[THE DATA Boundary: Start]

(* ===== verification/Segmenter.v ===== *)
(** * Segmentation and bounded finalization ([src/dashcam/recorder/segmenter.py])

    The boundary policy, the bounded finalization queue with its worker task, and the segmenter
    that rotates outputs. A coroutine is cut at its awaits: the part before is one step, the
    part after another, so that the worker, the closing of the queue and the segmenter
    interleave. What an awaited backend or finalizer answers is an argument of the later step. *)

From Stdlib Require Import Ascii String ZArith Lia Floats.SpecFloat.
From stdpp Require Import base list strings.
From S2P Require Import Prelude PyStr.

(** ** Boundary policy *)

Record AccessUnit := mkUnit {
  timestamp_ns : Z;
  is_idr : bool;
  closed_gop : bool;
  has_decoder_config : bool
}.

Definition AccessUnit_new (x : AccessUnit) : result AccessUnit :=
  raise_if timestamp_ns x <? 0
    as ValueError msg "timestamp_ns must be a non-negative monotonic timestamp" ;; Ok x.

Definition independently_decodable (x : AccessUnit) : bool :=
  is_idr x && closed_gop x && has_decoder_config x.

Inductive ClipPosition := FIRST | MIDDLE | FINAL.

Inductive BoundaryDecision := WAIT | REQUEST_IDR | SPLIT | FAULT.

#[export] Instance BoundaryDecision_eq_dec : EqDecision BoundaryDecision.
Proof. solve_decision. Defined.

Record SegmentBoundaryPolicy := mkPolicy {
  target_duration_ns : Z;
  minimum_normal_duration_ns : Z;
  maximum_normal_duration_ns : Z;
  request_lead_ns : Z
}.

Definition SegmentBoundaryPolicy_new (p : SegmentBoundaryPolicy) : result SegmentBoundaryPolicy :=
  raise_if negb ((0 <? minimum_normal_duration_ns p)
                 && (minimum_normal_duration_ns p <=? target_duration_ns p)
                 && (target_duration_ns p <=? maximum_normal_duration_ns p))
    as ValueError msg "normal segment bounds must contain the target duration" ;;
  raise_if negb ((0 <=? request_lead_ns p) && (request_lead_ns p <=? target_duration_ns p))
    as ValueError msg "request_lead_ns must be between zero and the target duration" ;;
  Ok p.

Definition default_policy : SegmentBoundaryPolicy :=
  mkPolicy 60000000000 59000000000 61000000000 1000000000.

Definition duration_allowed (self : SegmentBoundaryPolicy) (duration_ns : Z) (position : ClipPosition)
    : result bool :=
  raise_if duration_ns <? 0 as ValueError msg "duration_ns must be a non-negative integer" ;;
  Ok (match position with
      | MIDDLE => (minimum_normal_duration_ns self <=? duration_ns)
                  && (duration_ns <=? maximum_normal_duration_ns self)
      | _ => duration_ns <=? maximum_normal_duration_ns self
      end).

Definition decide (self : SegmentBoundaryPolicy) (segment_start_ns : Z) (x : AccessUnit)
    : result BoundaryDecision :=
  raise_if segment_start_ns <? 0 as ValueError msg "segment_start_ns must be a non-negative integer" ;;
  raise_if timestamp_ns x <? segment_start_ns
    as SegmentContractError msg "access-unit timestamp regressed before segment start" ;;
  let duration_ns := timestamp_ns x - segment_start_ns in
  Ok (if duration_ns <? minimum_normal_duration_ns self then WAIT
      else if maximum_normal_duration_ns self <? duration_ns then FAULT
      else if independently_decodable x then SPLIT
      else if maximum_normal_duration_ns self <=? duration_ns then FAULT
      else if target_duration_ns self - request_lead_ns self <=? duration_ns then REQUEST_IDR
      else WAIT).

Record SegmentArtifact := mkArtifact {
  a_clip_id : str;
  a_start_timestamp_ns : Z;
  a_end_timestamp_ns : Z;
  a_token : str
}.

Definition SegmentArtifact_new (a : SegmentArtifact) : result SegmentArtifact :=
  raise_if bool_decide (a_clip_id a = []) || (128 <? len (a_clip_id a)) || negb (isprintable (a_clip_id a))
    as ValueError msg "clip_id must be 1 to 128 printable characters" ;;
  raise_if bool_decide (a_token a = []) || (512 <? len (a_token a)) || negb (isprintable (a_token a))
    as ValueError msg "token must be 1 to 512 printable characters" ;;
  raise_if (a_start_timestamp_ns a <? 0) || (a_end_timestamp_ns a <=? a_start_timestamp_ns a)
    as ValueError msg "artifact end timestamp must be after its non-negative start" ;;
  Ok a.

(** ** The finalization queue *)

Inductive FinalizationState := QNEW | QRUNNING | QDEGRADED | QCLOSED.

#[export] Instance FinalizationState_eq_dec : EqDecision FinalizationState.
Proof. solve_decision. Defined.

Record FinalizationCloseResult := mkCloseResult {
  drained : bool;
  cr_outstanding : Z;
  cr_failed_count : Z
}.

(** [q_busy] is the artifact the worker task is finalizing, [q_worker] whether the task runs;
    the unfinished tasks of the [asyncio.Queue] are its items and the busy one. *)
Record FinalizationQueue := mkQueue {
  q_capacity : Z;
  q_items : list SegmentArtifact;
  q_busy : option SegmentArtifact;
  q_worker : bool;
  q_outstanding : Z;
  q_failed_count : Z;
  q_last_failure : option str;
  q_accepting : bool;
  q_state : FinalizationState
}.

Definition FinalizationQueue_new (capacity : Z) : result FinalizationQueue :=
  raise_if negb ((1 <=? capacity) && (capacity <=? 64))
    as ValueError msg "capacity must be an integer between 1 and 64" ;;
  Ok (mkQueue capacity [] None false 0 0 None false QNEW).

Definition with_outstanding (n : Z) (q : FinalizationQueue) : FinalizationQueue :=
  mkQueue (q_capacity q) (q_items q) (q_busy q) (q_worker q) n (q_failed_count q) (q_last_failure q)
    (q_accepting q) (q_state q).

Definition start (q : FinalizationQueue) : result unit * FinalizationQueue :=
  if negb (bool_decide (q_state q = QNEW)) then
    (Err (Exn RuntimeError "finalization queue is single-use"), q)
  else
    (Ok tt, mkQueue (q_capacity q) (q_items q) (q_busy q) true (q_outstanding q) (q_failed_count q)
              (q_last_failure q) true QRUNNING).

Definition reserve (q : FinalizationQueue) : bool * FinalizationQueue :=
  if negb (q_accepting q) || (q_capacity q <=? q_outstanding q) then (false, q)
  else (true, with_outstanding (q_outstanding q + 1) q).

Definition cancel_reservation (q : FinalizationQueue) : result unit * FinalizationQueue :=
  if q_outstanding q <=? 0 then
    (Err (Exn SegmentContractError "no finalization reservation exists"), q)
  else (Ok tt, with_outstanding (q_outstanding q - 1) q).

(** Give the reservation back and raise. *)
Definition cancel_and_raise (m : string) (q : FinalizationQueue) : result unit * FinalizationQueue :=
  let '(r, q') := cancel_reservation q in
  ((let! _ := r in Err (Exn SegmentContractError m)), q').

Definition submit_reserved (a : SegmentArtifact) (q : FinalizationQueue) : result unit * FinalizationQueue :=
  if negb (q_accepting q) then cancel_and_raise "finalization queue is not accepting work" q
  else if q_capacity q <=? Z.of_nat (length (q_items q)) then
    cancel_and_raise "reserved finalization queue unexpectedly filled" q
  else
    (Ok tt, mkQueue (q_capacity q) (q_items q ++ [a]) (q_busy q) (q_worker q) (q_outstanding q)
              (q_failed_count q) (q_last_failure q) (q_accepting q) (q_state q)).

Definition try_submit (a : SegmentArtifact) (q : FinalizationQueue) : result bool * FinalizationQueue :=
  let '(ok, q1) := reserve q in
  if negb ok then (Ok false, q1)
  else let '(r, q2) := submit_reserved a q1 in ((let! _ := r in Ok true), q2).

(** [_run]: [await self._queue.get()] returned the head item. *)
Definition worker_take (q : FinalizationQueue) : option (SegmentArtifact * FinalizationQueue) :=
  match q_worker q, q_busy q, q_items q with
  | true, None, a :: rest =>
      Some (a, mkQueue (q_capacity q) rest (Some a) true (q_outstanding q) (q_failed_count q)
                 (q_last_failure q) (q_accepting q) (q_state q))
  | _, _, _ => None
  end.

(** [str.splitlines], without the line ends. *)
Definition line_end (c : ascii) : bool :=
  in_range 10 13 c || in_range 28 30 c || (ord c =? 133).

Fixpoint splitlines (s : str) : list str :=
  match s with
  | [] => []
  | c :: rest =>
      if line_end c then
        [] :: match rest with
              | d :: rest' => if (ord c =? 13) && (ord d =? 10) then splitlines rest' else splitlines rest
              | [] => []
              end
      else match splitlines rest with
           | [] => [[c]]
           | l :: ls => (c :: l) :: ls
           end
  end.

(** An exception of the finalizer: its class name and its text. *)
Record Failure := mkFailure { f_type : str; f_text : str }.

Definition failure_detail (e : Failure) : str :=
  let raw := f_type e ++ u ": " ++ f_text e in
  let cleaned := map (fun c => if ord c =? 0 then " "%char else c) raw in
  let detail := take 512 (join_with " "%char (splitlines cleaned)) in
  if bool_decide (detail = []) then f_type e else detail.

(** [_run]: the finalizer returned, or raised an exception the worker contains. *)
Definition worker_finish (outcome : option Failure) (q : FinalizationQueue) : option FinalizationQueue :=
  match q_worker q, q_busy q with
  | true, Some _ =>
      Some (match outcome with
            | None => mkQueue (q_capacity q) (q_items q) None true (q_outstanding q - 1)
                        (q_failed_count q) (q_last_failure q) (q_accepting q) (q_state q)
            | Some e => mkQueue (q_capacity q) (q_items q) None true (q_outstanding q - 1)
                          (q_failed_count q + 1) (Some (failure_detail e)) (q_accepting q) QDEGRADED
            end)
  | _, _ => None
  end.

Definition float_of_Z (z : Z) : spec_float := binary_normalize 53 1024 z 0 false.

(** [close], up to the wait for the queue. *)
Definition close_begin (drain_timeout_s : spec_float) (q : FinalizationQueue)
    : result unit * FinalizationQueue :=
  if negb (SFltb (float_of_Z 0) drain_timeout_s && SFleb drain_timeout_s (float_of_Z 300)) then
    (Err (Exn ValueError "drain_timeout_s must be greater than zero and at most 300"), q)
  else if bool_decide (q_state q = QNEW) then
    (Err (Exn RuntimeError "finalization queue was not started"), q)
  else if bool_decide (q_state q = QCLOSED) then
    (Err (Exn RuntimeError "finalization queue is already closed"), q)
  else
    (Ok tt, mkQueue (q_capacity q) (q_items q) (q_busy q) (q_worker q) (q_outstanding q)
              (q_failed_count q) (q_last_failure q) false (q_state q)).
(* ===== verification/PyRepr.v ===== *)
(** * The decimal text of a float

    [repr] of a binary64 value: the shortest decimal that reads back to it, the closest one of that
    length when there are two, in positional or exponent form. Seventeen digits are always enough for
    a binary64 value, and are the last length tried. *)

From Stdlib Require Import Ascii String ZArith SpecFloat Lia.
From stdpp Require Import base list strings.
From S2P Require Import Prelude PyStr PyFloat.

(** [float] of the exact value [n * 10 ^ e], rounded once; an overflow is infinite. *)
Definition decimal_exp (n e : Z) : float :=
  if 0 <=? e then binary_normalize float_prec float_emax (n * 10 ^ e) 0 false
  else decimal n (Z.to_nat (- e)).

(** The exact ratio of a positive finite value. *)
Definition float_ratio (m : positive) (e : Z) : Z * Z :=
  if 0 <=? e then (Zpos m * 2 ^ e, 1) else (Zpos m, 2 ^ (- e)).

(** The [d] with [10 ^ (d - 1) <= num / den < 10 ^ d]. *)
Definition decimal_point (num den : Z) : Z :=
  if den <=? num then Z.of_nat (ndigits (num / den)) else 1 - Z.of_nat (ndigits ((den - 1) / num)).

(** The integers next to [num / den * 10 ^ a]. *)
Definition scaled (num den a : Z) : Z * Z :=
  if 0 <=? a then (num * 10 ^ a, den) else (num, den * 10 ^ (- a)).

Definition nearest (f r sd : Z) : Z :=
  if 2 * r <? sd then f else if sd <? 2 * r then f + 1 else if Z.even f then f else f + 1.

(** The decimal of [k] digits that reads back to [x], if there is one. *)
Definition digits_for (x : float) (num den point k : Z) : option Z :=
  let a := k - point in
  let '(sn, sd) := scaled num den a in
  let f := sn / sd in
  let r := sn mod sd in
  let low := bool_decide (decimal_exp f (- a) = x) in
  let high := bool_decide (decimal_exp (f + 1) (- a) = x) in
  if low && high then Some (nearest f r sd)
  else if low then Some f
  else if high then Some (f + 1)
  else None.

(** The digits and their power of ten, trying [k] digits and more. *)
Fixpoint shortest (fuel : nat) (x : float) (num den point k : Z) : Z * Z :=
  match digits_for x num den point k, fuel with
  | Some n, _ => (n, point - k)
  | None, S fuel' => shortest fuel' x num den point (k + 1)
  | None, O => let '(sn, sd) := scaled num den (k - point) in (nearest (sn / sd) (sn mod sd) sd, point - k)
  end.

(** Without the zeros at the end. *)
Definition strip_zeros (s : str) : str := rstrip_by (char_eqb "0") s.

Definition zeros (n : Z) : str := repeat "0"%char (Z.to_nat n).

(** A value [0.d1d2... * 10 ^ point] in the form [repr] gives it. *)
Definition format_digits (ds : str) (point : Z) : str :=
  let n := len ds in
  if (-4 <? point) && (point <=? 16) then
    if point <=? 0 then u "0." ++ zeros (- point) ++ ds
    else if n <=? point then ds ++ zeros (point - n) ++ u ".0"
    else take (Z.to_nat point) ds ++ u "." ++ drop (Z.to_nat point) ds
  else
    let e := point - 1 in
    take 1 ds ++ (if n <=? 1 then [] else u "." ++ drop 1 ds) ++
    u "e" ++ (if e <? 0 then u "-" else u "+") ++ zpad 2 (Z.abs e).

Definition repr_positive (m : positive) (e : Z) : str :=
  let '(num, den) := float_ratio m e in
  let '(n, e10) := shortest 16 (S754_finite false m e) num den (decimal_point num den) 1 in
  let ds := zpad 0 n in
  format_digits (strip_zeros ds) (len ds + e10).

Definition float_repr (x : float) : str :=
  match x with
  | S754_zero s => (if s then u "-" else []) ++ u "0.0"
  | S754_finite s m e => (if s then u "-" else []) ++ repr_positive m e
  | S754_infinity s => (if s then u "-" else []) ++ u "inf"
  | S754_nan => u "nan"
  end.

Example repr_tenth : float_repr (literal "0.1") = u "0.1".
Proof. vm_compute. reflexivity. Qed.

Example repr_thirty : float_repr (literal "30.0") = u "30.0".
Proof. vm_compute. reflexivity. Qed.

Example repr_small : float_repr (literal "0.00001") = u "1e-05".
Proof. vm_compute. reflexivity. Qed.

Example repr_power : float_repr (S754_finite false 4503599627370496 (-96)) = u "5.684341886080802e-14".
Proof. vm_compute. reflexivity. Qed.

Example repr_large : float_repr (float_of_int 123456789012345680) = u "1.2345678901234568e+17".
Proof. vm_compute. reflexivity. Qed.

[THE DATA Boundary: End]

§ **TASK ITEM**
Within the records above, find every line containing "option" and report only how many there are.

§ **WRITTEN RESPONSE**
5